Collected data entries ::
━━━━━━━━━━━━━━━━

(* ===== verification/Cache.v ===== *)
(** * LRU cache (source/cache.c)

    A node is reachable both from the radix tree and from the recency list;
    it is identified by its key.  [lc_root] is the radix tree (key to the
    node's value), [lc_entries] the keys of the nodes in list order, most
    recently used first. *)
From S2P Require Import Prelude.

Record lru_cache (V : Type) : Type := {
  lc_size : Z;
  lc_capacity : Z;
  lc_root : gmap Z V;
  lc_entries : list Z
}.
Arguments lc_size {V}.
Arguments lc_capacity {V}.
Arguments lc_root {V}.
Arguments lc_entries {V}.

Section cache.
Context {V : Type}.
Implicit Types (this : lru_cache V).

Definition list_del (key : Z) (l : list Z) : list Z := filter (fun k => k <> key) l.
Definition list_add (key : Z) (l : list Z) : list Z := key :: l.

(** One round of the eviction loop; [list_last_entry] of an empty list is
    undefined, so the model stops there. *)
Definition lru_cache_evict this : option (lru_cache V) :=
  match last (lc_entries this) with
  | None => None
  | Some key =>
      Some {| lc_size := u64 (lc_size this - 1); lc_capacity := lc_capacity this;
              lc_root := delete key (lc_root this); lc_entries := list_del key (lc_entries this) |}
  end.

(** [while (size >= capacity)]: one node goes per round. *)
Fixpoint lru_cache_shrink (fuel : nat) this : option (lru_cache V) :=
  match fuel with
  | O => Some this
  | S fuel =>
      if lc_capacity this <=? lc_size this
      then match lru_cache_evict this with None => None | Some this => lru_cache_shrink fuel this end
      else Some this
  end.

Definition lru_cache_put (key : Z) (val : V) this : option (lru_cache V) :=
  match lc_root this !! key with
  | Some _ =>
      Some {| lc_size := lc_size this; lc_capacity := lc_capacity this;
              lc_root := <[key := val]> (lc_root this);
              lc_entries := list_add key (list_del key (lc_entries this)) |}
  | None =>
      match lru_cache_shrink (S (length (lc_entries this))) this with
      | None => None
      | Some this =>
          Some {| lc_size := u64 (lc_size this + 1); lc_capacity := lc_capacity this;
                  lc_root := <[key := val]> (lc_root this); lc_entries := list_add key (lc_entries this) |}
      end
  end.

Definition lru_cache_get (key : Z) this : option V * lru_cache V :=
  match lc_root this !! key with
  | None => (None, this)
  | Some val =>
      (Some val,
       {| lc_size := lc_size this; lc_capacity := lc_capacity this; lc_root := lc_root this;
          lc_entries := list_add key (list_del key (lc_entries this)) |})
  end.

Definition lru_cache_delete (key : Z) this : lru_cache V :=
  match lc_root this !! key with
  | None => this
  | Some _ =>
      {| lc_size := u64 (lc_size this - 1); lc_capacity := lc_capacity this;
         lc_root := delete key (lc_root this); lc_entries := list_del key (lc_entries this) |}
  end.

Definition lru_cache_init (capacity : Z) : lru_cache V :=
  {| lc_size := 0; lc_capacity := capacity; lc_root := ∅; lc_entries := [] |}.

(** ** Abstract cache: the bindings in order of recency *)
Definition lru : Type := list (Z * V).
Definition lru_drop (key : Z) (l : lru) : lru := filter (fun p => p.1 <> key) l.
Definition lru_spec_put (cap : nat) (key : Z) (val : V) (l : lru) : lru :=
  take cap ((key, val) :: lru_drop key l).
Definition lru_spec_get (key : Z) (l : lru) : option V * lru :=
  match (list_to_map l : gmap Z V) !! key with
  | Some v => (Some v, (key, v) :: lru_drop key l)
  | None => (None, l)
  end.
Definition lru_spec_delete (key : Z) (l : lru) : lru := lru_drop key l.

Definition lru_rel this (l : lru) : Prop :=
  lc_entries this = l.*1 /\ lc_root this = list_to_map l /\ NoDup l.*1 /\
  lc_size this = Z.of_nat (length l) /\ lc_size this <= lc_capacity this /\ 0 < lc_capacity this < 2 ^ 64.

Lemma lru_drop_keys key (l : lru) : (lru_drop key l).*1 = list_del key l.*1.
Proof.
  rewrite /lru_drop /list_del. induction l as [|[k v] l IH]; [done|].
  rewrite fmap_cons !filter_cons /=. case_decide; by rewrite ?fmap_cons IH.
Qed.

Lemma lru_drop_notin key (l : lru) : key ∉ (lru_drop key l).*1.
Proof. rewrite lru_drop_keys /list_del list_elem_of_filter. naive_solver. Qed.

Lemma lru_drop_nodup key (l : lru) : NoDup l.*1 -> NoDup (lru_drop key l).*1.
Proof. rewrite lru_drop_keys. apply NoDup_filter. Qed.

Lemma lru_drop_id key (l : lru) : key ∉ l.*1 -> lru_drop key l = l.
Proof.
  intros Hk. apply filter_all, Forall_forall => -[k v] Hin /= Heq. apply Hk. subst.
  by apply (list_elem_of_fmap_2 fst _ (key, v)).
Qed.

Lemma lru_drop_map key (l : lru) :
  (list_to_map (lru_drop key l) : gmap Z V) = delete key (list_to_map l).
Proof.
  induction l as [|[k v] l IH]; [by rewrite delete_empty|]. rewrite /lru_drop filter_cons /=.
  case_decide as Hk; simpl; rewrite -/(lru_drop key l) IH.
  - by rewrite delete_insert_ne.
  - assert (k = key) as -> by (destruct (decide (k = key)); naive_solver). by rewrite delete_insert_eq.
Qed.

Lemma lru_drop_length key (l : lru) v :
  NoDup l.*1 -> (list_to_map l : gmap Z V) !! key = Some v ->
  length l = S (length (lru_drop key l)).
Proof.
  induction l as [|[k w] l IH]; [done|]. rewrite fmap_cons /= => /NoDup_cons [Hk Hnd].
  rewrite lookup_insert /lru_drop filter_cons /=. case_decide as E.
  - intros _. subst k. rewrite decide_False; [|naive_solver]. by rewrite -/(lru_drop key l) lru_drop_id.
  - intros Hl. rewrite decide_True; [|naive_solver]. simpl. by rewrite (IH Hnd Hl).
Qed.

(** Moving a binding to the front. *)
Lemma lru_front_map key val (l : lru) :
  (list_to_map ((key, val) :: lru_drop key l) : gmap Z V) = <[key := val]> (list_to_map l).
Proof. by rewrite /= lru_drop_map insert_delete_eq. Qed.

Lemma lru_front_nodup key val (l : lru) : NoDup l.*1 -> NoDup ((key, val) :: lru_drop key l).*1.
Proof. intros. rewrite fmap_cons /=. constructor; [apply lru_drop_notin|by apply lru_drop_nodup]. Qed.

(** Eviction drops the last binding. *)
Lemma lru_evict_rel this l p :
  lru_rel this (l ++ [p]) -> exists this', lru_cache_evict this = Some this' /\ lru_rel this' l /\
    lc_size this' = lc_size this - 1 /\ lc_capacity this' = lc_capacity this.
Proof.
  intros (He & Hr & Hnd & Hs & Hc & Hp). rewrite fmap_app in Hnd.
  assert (list_del p.1 (l ++ [p]).*1 = l.*1) as Hd.
  { rewrite fmap_app /list_del filter_app. rewrite (filter_cons_False _ p.1); [|naive_solver].
    rewrite filter_nil app_nil_r. apply filter_all, Forall_forall => k Hk /= Heq. subst k.
    apply NoDup_app in Hnd as (_ & Hx & _). apply (Hx _ Hk). left. }
  exists {| lc_size := u64 (lc_size this - 1); lc_capacity := lc_capacity this;
            lc_root := delete p.1 (lc_root this); lc_entries := list_del p.1 (lc_entries this) |}.
  rewrite length_app /= in Hs.
  split; [by rewrite /lru_cache_evict He fmap_app last_snoc|].
  rewrite /lru_rel. cbn [lc_size lc_capacity lc_root lc_entries]. rewrite (u64_small (lc_size this - 1)); [|lia].
  split; [|done]. split; [by rewrite He|]. split; [|split; [|lia]].
  - rewrite Hr -lru_drop_map /lru_drop filter_app (filter_cons_False _ p); [|naive_solver].
    rewrite filter_nil app_nil_r. f_equal.
    apply (lru_drop_id p.1). intros Hin. apply NoDup_app in Hnd as (_ & Hx & _). apply (Hx _ Hin). left.
  - by apply NoDup_app in Hnd as (? & _).
Qed.

Lemma lru_shrink_rel this l :
  lru_rel this l -> exists this', lru_cache_shrink (S (length (lc_entries this))) this = Some this' /\
    lru_rel this' (take (Z.to_nat (lc_capacity this) - 1) l) /\ lc_size this' < lc_capacity this /\
    lc_capacity this' = lc_capacity this.
Proof.
  intros Hrel. pose proof Hrel as (He & Hr & Hnd & Hs & Hc & Hp). cbn [lru_cache_shrink].
  destruct (Z.leb_spec (lc_capacity this) (lc_size this)) as [Hle|Hlt]; last first.
  { exists this. rewrite take_ge; [|lia]. by split. }
  destruct l as [|p l' _] using rev_ind; [simpl in Hs; lia|].
  destruct (lru_evict_rel this l' p Hrel) as (this' & -> & Hrel' & Hs' & Hc').
  exists this'. rewrite length_app /= in Hs.
  rewrite He length_fmap length_app Nat.add_1_r. cbn [lru_cache_shrink]. rewrite Hc' Hs'.
  ztest. split; [done|]. rewrite take_app_le; [|lia]. rewrite take_ge; [|lia].
  split; [done|]. split; [lia|done].
Qed.
End cache.
Arguments lru : clear implicits.

(** C24: the cache implements a bounded list of bindings in
    order of recency.  Every operation keeps the correspondence: [put] makes
    the binding the most recent one and drops the least recently used one when
    the capacity is reached, [get] returns the bound value and makes it the
    most recent one, [delete] removes it; the eviction loop always terminates
    and never evicts from an empty list. *)
Theorem lru_cache_refines {V} (this : lru_cache V) (l : lru V) (key : Z) (val : V) :
  lru_rel this l ->
  (exists this', lru_cache_put key val this = Some this' /\
     lru_rel this' (lru_spec_put (Z.to_nat (lc_capacity this)) key val l)) /\
  (let '(o, this') := lru_cache_get key this in
   o = (lru_spec_get key l).1 /\ lru_rel this' (lru_spec_get key l).2) /\
  lru_rel (lru_cache_delete key this) (lru_spec_delete key l).
Proof.
  intros Hrel. pose proof Hrel as (He & Hr & Hnd & Hs & Hc & Hp).
  split; [|split].
  - rewrite /lru_cache_put /lru_spec_put.
    destruct (lc_root this !! key) as [v|] eqn:E.
    + rewrite Hr in E. pose proof (lru_drop_length key l v Hnd E) as Hl.
      eexists. split; [done|]. rewrite take_ge; [|simpl; lia].
      split; [by rewrite fmap_cons /= lru_drop_keys He|].
      split; [by rewrite lru_front_map Hr|]. split; [by apply lru_front_nodup|]. simpl. lia.
    + destruct (lru_shrink_rel this l Hrel) as (this' & -> & Hrel' & Hs' & Hc').
      destruct Hrel' as (He' & Hr' & Hnd' & Hs'' & _ & _).
      assert (key ∉ l.*1) as Hk by (rewrite Hr in E; by apply not_elem_of_list_to_map_2 in E).
      eexists. split; [done|]. rewrite lru_drop_id //.
      destruct (Z.to_nat (lc_capacity this)) as [|n] eqn:En; [lia|]. rewrite firstn_cons.
      replace (S n - 1)%nat with n in * by lia. rewrite u64_small; [|lia].
      split; [by rewrite fmap_cons /= He'|]. split; [by rewrite /= Hr'|].
      cbn [lc_size lc_capacity]. split; [|simpl; lia]. rewrite fmap_cons. constructor; [|done].
      intros Hin. apply Hk. rewrite fmap_take in Hin. eapply elem_of_take in Hin as (i & Hi & _).
      by eapply list_elem_of_lookup_2.
  - rewrite /lru_cache_get /lru_spec_get -Hr. destruct (lc_root this !! key) as [v|] eqn:E; [|done].
    split; [done|]. rewrite Hr in E. pose proof (lru_drop_length key l v Hnd E) as Hl.
    split; [cbn [snd lc_entries]; by rewrite fmap_cons lru_drop_keys He|]. split.
    + cbn [snd lc_root]. rewrite lru_front_map Hr. symmetry. by apply insert_id.
    + split; [by apply lru_front_nodup|]. simpl. lia.
  - rewrite /lru_cache_delete /lru_spec_delete. destruct (lc_root this !! key) as [v|] eqn:E.
    + rewrite Hr in E. pose proof (lru_drop_length key l v Hnd E) as Hl.
      split; [cbn [lc_entries]; by rewrite lru_drop_keys He|]. split; [cbn [lc_root]; by rewrite lru_drop_map Hr|].
      split; [by apply lru_drop_nodup|]. cbn [lc_size lc_capacity]. rewrite u64_small; lia.
    + rewrite lru_drop_id //. rewrite Hr in E. by apply not_elem_of_list_to_map_2 in E.
Qed.

Lemma lru_cache_refines_witness :
  let full := {| lc_size := 2; lc_capacity := 2; lc_root := <[1 := 10]> (<[2 := 20]> ∅); lc_entries := [1; 2] |} in
  lru_rel full [(1, 10); (2, 20)] /\
  exists this', lru_cache_put 3 30 full = Some this' /\ lru_rel this' [(3, 30); (1, 10)].
Proof.
  intros full.
  assert (lru_rel full [(1, 10); (2, 20)]) as Hrel.
  { split; [reflexivity|]. split; [reflexivity|]. split; [|vm_compute; intuition congruence].
    apply NoDup_cons. split; [|apply NoDup_singleton]. by apply (bool_decide_unpack _). }
  split; [exact Hrel|]. exact (proj1 (lru_cache_refines full [(1, 10); (2, 20)] 3 30 Hrel)).
Defined.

━━━━━━━━━━━━━━━━

ASSIGNMENT ::
Search the entries for the string "eapply" and copy each line where it occurs.

ANSWER TO THIS EXERCISE ::
      intros Hin. apply Hk. rewrite fmap_take in Hin. eapply elem_of_take in Hin as (i & Hi & _).
      by eapply list_elem_of_lookup_2.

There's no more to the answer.